Open AccessIncreased risk of skin cancer in Japanese heterozygotes of xeroderma pigmentosum group A
Author(s) -
Yuko Hirai,
Asao Noda,
Y. Kodama,
Kismet A. Cordova,
Harry M. Cullings,
Shuji Yonehara,
Megumu Fujihara,
Shinichi Moriwaki,
Chikako Nishigori,
Kiyóhiko Mabuchi,
Kenneth H. Kraemer,
Nori Nakamura
Publication year - 2018
Publication title -
journal of human genetics
Language(s) - English
Resource type - Journals
SCImago Journal Rank - 1.055
H-Index - 82
eISSN - 1435-232X
pISSN - 1434-5161
DOI - 10.1038/s10038-018-0495-y
Subject(s) - xeroderma pigmentosum , skin cancer , heterozygote advantage , basal cell carcinoma , mutation , genetics , biology , cancer , nucleotide excision repair , gene , cancer research , photodermatosis , basal cell , dna repair , dermatology , medicine , genotype , pathology
This study was designed to learn if asymptomatic heterozygotes with mutations in a DNA repair gene are at an increased risk for cancer.
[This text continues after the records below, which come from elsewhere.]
(** X3: [Register] with a name that fits writes the trait as the total
    size in two bytes, low byte first, the name and a zero byte; the rest
    of the buffer, its length and the enable mask are as before. *)
Theorem Register_trait (guid : GUID) (providerName : string)
    (rt : Runtime) (st : ProviderState) :
  strlen providerName + 1 <= kMaxTraitSize - 2 ->
  length (provider_trait st) = Z.to_nat kMaxTraitSize ->
  exists rt' st' hr,
    Register EventRegister guid providerName rt st = Some (rt', st', hr)
    /\ provider_trait st'
       = [strlen providerName + 3; 0] ++ chars providerName ++ [0]
         ++ drop (Z.to_nat (strlen providerName + 3)) (provider_trait st)
    /\ length (provider_trait st') = Z.to_nat kMaxTraitSize
    /\ enabled st' = enabled st /\ level st' = level st
    /\ keywords st' = keywords st.
Proof.
  intros Hfit Hlen.
  assert (Hn : 0 <= strlen providerName) by (unfold strlen; lia).
  assert (Hstore : forall buf, length buf = Z.to_nat kMaxTraitSize ->
            store 2 (chars providerName ++ [0])
              (store 0 [(2 + strlen providerName + 1) mod 65536 mod 256;
                        (2 + strlen providerName + 1) mod 65536 / 256] buf)
            = [strlen providerName + 3; 0] ++ chars providerName ++ [0]
              ++ drop (Z.to_nat (strlen providerName + 3)) buf).
  { intros buf Hb. unfold store. simpl take. simpl app at 1.
    rewrite (Z.mod_small (2 + strlen providerName + 1) 65536)
      by (unfold kMaxTraitSize in Hfit; lia).
    rewrite (Z.mod_small (2 + strlen providerName + 1) 256)
      by (unfold kMaxTraitSize in Hfit; lia).
    rewrite (Z.div_small (2 + strlen providerName + 1) 256)
      by (unfold kMaxTraitSize in Hfit; lia).
    replace (2 + strlen providerName + 1) with (strlen providerName + 3) by lia.
    change (take 2 (?a :: ?b :: ?l)) with [a; b].
    simpl app. do 2 f_equal. rewrite <- !app_assoc. f_equal. simpl app. f_equal.
    rewrite length_app, chars_length. simpl length.
    change (drop (2 + ?k) (?a :: ?b :: ?l)) with (drop k l).
    rewrite drop_drop. f_equal. unfold strlen. lia. }
  assert (Hlen' : forall buf, length buf = Z.to_nat kMaxTraitSize ->
            length ([strlen providerName + 3; 0] ++ chars providerName ++ [0]
                    ++ drop (Z.to_nat (strlen providerName + 3)) buf)
            = Z.to_nat kMaxTraitSize).
  { intros buf Hb. rewrite !length_app, chars_length, length_drop, Hb.
    unfold strlen, kMaxTraitSize in *. simpl length. lia. }
  unfold Register. destruct (Register_hr rt) as [hr |].
  - simpl. destruct (Z.leb_spec (strlen providerName + 1) (kMaxTraitSize - 2)); [| lia].
    eexists _, _, _. split; [reflexivity |].
    cbn [provider_trait enabled level keywords regHandle].
    rewrite (Hstore _ Hlen). split; [reflexivity |].
    split; [exact (Hlen' _ Hlen) | repeat split].
  - destruct (EventRegister guid) as [status handle]. simpl.
    destruct (Z.leb_spec (strlen providerName + 1) (kMaxTraitSize - 2)); [| lia].
    eexists _, _, _. split; [reflexivity |].
    cbn [provider_trait enabled level keywords regHandle].
    rewrite (Hstore _ Hlen). split; [reflexivity |].
    split; [exact (Hlen' _ Hlen) | repeat split].
Qed.

End MoreRegistrationFacts.

(** The provider name in the zeroed trait of the fresh process. *)
Lemma Register_trait_witness :
  exists rt' st' hr,
    Register os_accepts kChakraGuid kProviderName (mkRuntime None [])
      (state (v8Provider initial_process)) = Some (rt', st', hr)
    /\ provider_trait st'
       = [strlen kProviderName + 3; 0] ++ chars kProviderName ++ [0]
         ++ drop (Z.to_nat (strlen kProviderName + 3))
              (provider_trait (state (v8Provider initial_process)))
    /\ length (provider_trait st') = Z.to_nat kMaxTraitSize
    /\ enabled st' = enabled (state (v8Provider initial_process))
    /\ level st' = level (state (v8Provider initial_process))
    /\ keywords st' = keywords (state (v8Provider initial_process)).
Proof.
  apply (Register_trait os_accepts kChakraGuid kProviderName).
  - vm_compute. discriminate.
  - reflexivity.
Defined.

(** A provider registered once, with handle [0x1234]. *)
Lemma Register_after_Unregister_witness :
  exists st',
    Register os_accepts kChakraGuid kProviderName
      (Unregister (runtime process_after_foo) scenario_state).1
      (Unregister (runtime process_after_foo) scenario_state).2
      = Some ((Unregister (runtime process_after_foo) scenario_state).1, st', 0)
    /\ regHandle st' = 0
    /\ IsEnabled st' = false
    /\ registrations (os_calls (Unregister (runtime process_after_foo)
                                  scenario_state).1)
       = registrations (os_calls (runtime process_after_foo)).
Proof.
  apply (Register_after_Unregister os_accepts kChakraGuid kProviderName
           (runtime process_after_foo) scenario_state 0).
  - reflexivity.
  - vm_compute. discriminate.
  - vm_compute. discriminate.
Defined.

Lemma Callback_keeps_registration (providerState lvl anyKeyword allKeyword : Z)
    (st : ProviderState) :
  regHandle (Callback providerState lvl anyKeyword allKeyword st) = regHandle st
  /\ provider_trait (Callback providerState lvl anyKeyword allKeyword st)
     = provider_trait st.
Proof.
  unfold Callback. destruct providerState as [| q | q]; [split; reflexivity | |
    split; reflexivity].
  destruct q; split; reflexivity.
Qed.

Lemma Callbacks_handle_trait (cbs : list (Z * Z * Z * Z)) (st : ProviderState) :
  regHandle (Callbacks cbs st) = regHandle st
  /\ provider_trait (Callbacks cbs st) = provider_trait st.
Proof.
  revert st. induction cbs as [| [[[ps l] k] a] rest IH]; intros st.
  - split; reflexivity.
  - change (Callbacks (((ps, l, k, a)) :: rest) st)
      with (Callbacks rest (Callback ps l k a st)).
    destruct (IH (Callback ps l k a st)) as [H1 H2].
    destruct (Callback_keeps_registration ps l k a st) as [H3 H4].
    split; congruence.
Qed.

(** X4: no sequence of controller callbacks touches the registration
    handle or the provider trait, and it leaves [enabled] at zero, at one,
    or as it was. *)
Theorem Callbacks_keep_registration (cbs : list (Z * Z * Z * Z))
    (st : ProviderState) :
  regHandle (Callbacks cbs st) = regHandle st
  /\ provider_trait (Callbacks cbs st) = provider_trait st
  /\ (enabled (Callbacks cbs st) = 0 \/ enabled (Callbacks cbs st) = 1
      \/ enabled (Callbacks cbs st) = enabled st).
Proof.
  revert st. induction cbs as [| [[[ps l] k] a] rest IH]; intros st.
  - repeat split. right. right. reflexivity.
  - change (Callbacks (((ps, l, k, a)) :: rest) st)
      with (Callbacks rest (Callback ps l k a st)).
    destruct (IH (Callback ps l k a st)) as (H1 & H2 & H3).
    destruct (Callback_keeps_registration ps l k a st) as [H4 H5].
    split; [congruence |]. split; [congruence |].
    destruct H3 as [H3 | [H3 | H3]]; [left; exact H3 | right; left; exact H3 |].
    rewrite H3. unfold Callback. destruct ps as [| q | q]; [left; reflexivity | |
      right; right; reflexivity].
    destruct q; [right; right; reflexivity | right; right; reflexivity |
      right; left; reflexivity].
Qed.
To examine this, we focused on carriers of an XPA founder mutation because the frequency of xeroderma pigmentosum (XP) patients is much greater among Japanese than Caucasians, more than half of Japanese XP patients are affected at the XPA gene, and the majority of XP-A patients carry the same founder mutation in the XPA gene. Here we show that the frequency of XPA heterozygote was 14/1698 (0.8%) in cancer-free controls, and the corresponding frequency in patients with nonmelanocytic skin cancer that developed in sun-exposed areas was 11/440 (2.5%, OR = 3.08, p = 0.0097) for basal cell carcinoma, and 3/272 (1.1%, OR = 1.34, p = 0.72) for squamous cell carcinoma. These results suggest a moderately elevated risk for skin cancer among XPA heterozygotes.